== Exercise ==
Return, exactly and in full, the lines of the records below starting at the one with "destruct (INIT_LIST_HEAD_effect (FrameNode i)" and ending at the one with "Lemma give_inv s", and no other lines.

*** Opening of Available records ***

(** A change confined to the list of order [k] and the node of [i]. *)
Lemma flists_frame n h h' F k m i : flists n h F → is_order k → is_order m → k ≠ m → i ∉ F m →
  same_except (FrameNode i :: FreeList k :: (FrameNode <$> F k)) h h' →
  dll h' (FreeList m) (FrameNode <$> F m).
Proof.
  intros HF Hk Hm Hne Hi HS. eapply dll_frame; [by apply (fl_dll _ _ _ HF)|done|].
  intros x [->|(j & -> & Hj)%list_elem_of_fmap]%elem_of_cons Hx.
  - rewrite !elem_of_cons in Hx. destruct Hx as [?|[[=]|(j & ? & _)%list_elem_of_fmap]]; congruence.
  - rewrite !elem_of_cons in Hx. destruct Hx as [[= ->]|[?|Hx%elem_FrameNode]]; [done..|].
    apply Hne. by eapply (fl_disj _ _ _ HF k m j).
Qed.

Section lists.
Context (n : Z).

Lemma flists_remove h F k xs b ys : flists n h F → is_order k → F k = xs ++ b :: ys →
  ∃ h1 h', list_del (Some (FrameNode b)) h = Some h1 ∧ INIT_LIST_HEAD (Some (FrameNode b)) h1 = Some h' ∧
    flists n h' (<[k := xs ++ ys]> F).
Proof.
  intros HF Hk Hx. pose proof (fl_dll _ _ _ HF k Hk) as Hd. rewrite Hx, fmap_app, fmap_cons in Hd.
  pose proof Hd as Hnd. apply dll_NoDup in Hnd as [Hnd Hhd].
  destruct (list_del_spec _ _ _ _ _ Hd) as (h1 & E1 & Hd1 & He1 & S1).
  destruct (INIT_LIST_HEAD_effect (FrameNode b) h1) as (h' & E2 & S2 & _); [by apply elem_of_dom_2 in He1|].
  assert (b ∉ xs ++ ys) as Hb.
  { rewrite <- fmap_cons, <- fmap_app in Hnd. apply NoDup_fmap_1 in Hnd.
    apply NoDup_app in Hnd as (_ & H2 & [H3 _]%NoDup_cons). intros [Hi|Hi]%elem_of_app; [|done].
    apply (H2 b Hi). left. }
  assert (same_except (FrameNode b :: FreeList k :: (FrameNode <$> F k)) h h') as HS.
  { eapply same_except_mono; [by eapply same_except_trans|]. rewrite Hx, fmap_app, fmap_cons. set_solver. }
  exists h1, h'. split_and!; [done..|]. split.
  - intros m Hm. destruct (decide (m = k)) as [->|Hne].
    + rewrite fn_lookup_insert, fmap_app. eapply dll_frame; [exact Hd1|exact S2|].
      intros x Hx'. rewrite list_elem_of_singleton. intros ->.
      apply elem_of_cons in Hx' as [?|Hx']; [done|]. rewrite <- fmap_app, elem_FrameNode in Hx'. done.
    + rewrite fn_lookup_insert_ne by done. eapply (flists_frame n h h' F k m b); try done.
      intros Hbm. apply Hne. eapply (fl_disj _ _ _ HF m k b); try done. rewrite Hx. set_solver.
  - intros i Hi. destruct HS as [-> _]. by apply (fl_dom _ _ _ HF).
  - assert (∀ j i, i ∈ (<[k := xs ++ ys]> F : Z → list Z) j → i ∈ F j) as Hsub.
    { intros j i. destruct (decide (j = k)) as [->|]; [rewrite fn_lookup_insert, Hx; set_solver|].
      by rewrite fn_lookup_insert_ne. }
    intros m1 m2 i H1 H2 ?%Hsub ?%Hsub. by apply (fl_disj _ _ _ HF m1 m2 i).
Qed.

(** [ins]: at the front or at the back. *)
Lemma flists_link h F k i l' h' : flists n h F → is_order k → 0 <= i < n → (∀ m, is_order m → i ∉ F m) →
  l' = i :: F k ∨ l' = F k ++ [i] → dll h' (FreeList k) (FrameNode <$> l') →
  same_except (FrameNode i :: FreeList k :: (FrameNode <$> F k)) h h' →
  flists n h' (<[k := l']> F).
Proof.
  intros HF Hk Hi Hno Hl Hd HS.
  assert (∀ j, j ∈ l' ↔ j = i ∨ j ∈ F k) as Hin by (intros j; destruct Hl as [->| ->]; set_solver).
  split.
  - intros m Hm. destruct (decide (m = k)) as [->|Hne]; [by rewrite fn_lookup_insert|].
    rewrite fn_lookup_insert_ne by done. eapply (flists_frame n h h' F k m i); try done. by apply Hno.
  - intros j Hj. destruct HS as [-> _]. by apply (fl_dom _ _ _ HF).
  - assert (∀ m j, is_order m → j ∈ (<[k := l']> F : Z → list Z) m → (j = i ∧ m = k) ∨ (j ≠ i ∧ j ∈ F m)) as Hcase.
    { intros m j Hm. destruct (decide (m = k)) as [->|].
      - rewrite fn_lookup_insert, Hin. destruct (decide (j = i)); [by left|]. naive_solver.
      - rewrite fn_lookup_insert_ne by done. intros Hj. right. split; [|done]. intros ->. by apply (Hno m). }
    intros m1 m2 j H1 H2 [[-> ->]|[? ?]]%Hcase [[? ->]|[? ?]]%Hcase; try done.
    by apply (fl_disj _ _ _ HF m1 m2 j).
Qed.

Lemma flists_insert h F k i : flists n h F → is_order k → 0 <= i < n → (∀ m, is_order m → i ∉ F m) →
  ∃ h1 h', INIT_LIST_HEAD (Some (FrameNode i)) h = Some h1 ∧
    list_add (Some (FrameNode i)) (Some (FreeList k)) h1 = Some h' ∧ flists n h' (<[k := i :: F k]> F).
Proof.
  intros HF Hk Hi Hno. pose proof (fl_dll _ _ _ HF k Hk) as Hd.
  destruct (INIT_LIST_HEAD_effect (FrameNode i) h) as (h1 & E1 & S1 & _); [by apply (fl_dom _ _ _ HF)|].
  assert (FrameNode i ∉ FreeList k :: (FrameNode <$> F k)) as Hni.
  { rewrite elem_of_cons, elem_FrameNode. intros [?|?]; [done|]. by apply (Hno k). }
  assert (dll h1 (FreeList k) (FrameNode <$> F k)) as Hd1.
  { eapply dll_frame; [exact Hd|exact S1|]. intros x Hx. rewrite list_elem_of_singleton. by intros ->. }
  destruct (list_add_head_spec h1 (FreeList k) (FrameNode <$> F k) (FrameNode i)) as (h' & E2 & Hd2 & S2);
    [done|destruct S1 as [-> _]; by apply (fl_dom _ _ _ HF)|done|].
  exists h1, h'. split_and!; [done..|]. eapply (flists_link h F k i); try done; [by left|].
  eapply same_except_mono; [by eapply same_except_trans|]. set_solver.
Qed.
Lemma give_inv s T others p ord : pt_inv s T others → others !! p = Some ord →
  ∃ m, phys_mem_free_pages p ord (pt_pm s) = Some m ∧ pt_inv (upd_ptpm m s) T (delete p others).
Proof using HL.
  intros [HT (live & HR & Hsub & Htab) Hroots] Hp. pose proof (lookup_weaken _ _ _ _ Hp Hsub) as Hlp.
  destruct (give_pages_spec _ live p ord HR Hlp) as (m & E & HR'). exists m. split; [done|]. split; [done| |done].
  exists (delete p live). split; [done|]. split; [by apply delete_mono|]. intros a nd Ha. destruct (Htab a nd Ha) as (q & -> & Hlq & Hoq).
  exists q. split; [done|]. rewrite !lookup_delete_ne by congruence. done.
Qed.
End ops.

*** Close of Available records ***

== Finished exercise ==
  destruct (INIT_LIST_HEAD_effect (FrameNode i) h) as (h1 & E1 & S1 & _); [by apply (fl_dom _ _ _ HF)|].
  assert (FrameNode i ∉ FreeList k :: (FrameNode <$> F k)) as Hni.
  { rewrite elem_of_cons, elem_FrameNode. intros [?|?]; [done|]. by apply (Hno k). }
  assert (dll h1 (FreeList k) (FrameNode <$> F k)) as Hd1.
  { eapply dll_frame; [exact Hd|exact S1|]. intros x Hx. rewrite list_elem_of_singleton. by intros ->. }
  destruct (list_add_head_spec h1 (FreeList k) (FrameNode <$> F k) (FrameNode i)) as (h' & E2 & Hd2 & S2);
    [done|destruct S1 as [-> _]; by apply (fl_dom _ _ _ HF)|done|].
  exists h1, h'. split_and!; [done..|]. eapply (flists_link h F k i); try done; [by left|].
  eapply same_except_mono; [by eapply same_except_trans|]. set_solver.
Qed.
Lemma give_inv s T others p ord : pt_inv s T others → others !! p = Some ord →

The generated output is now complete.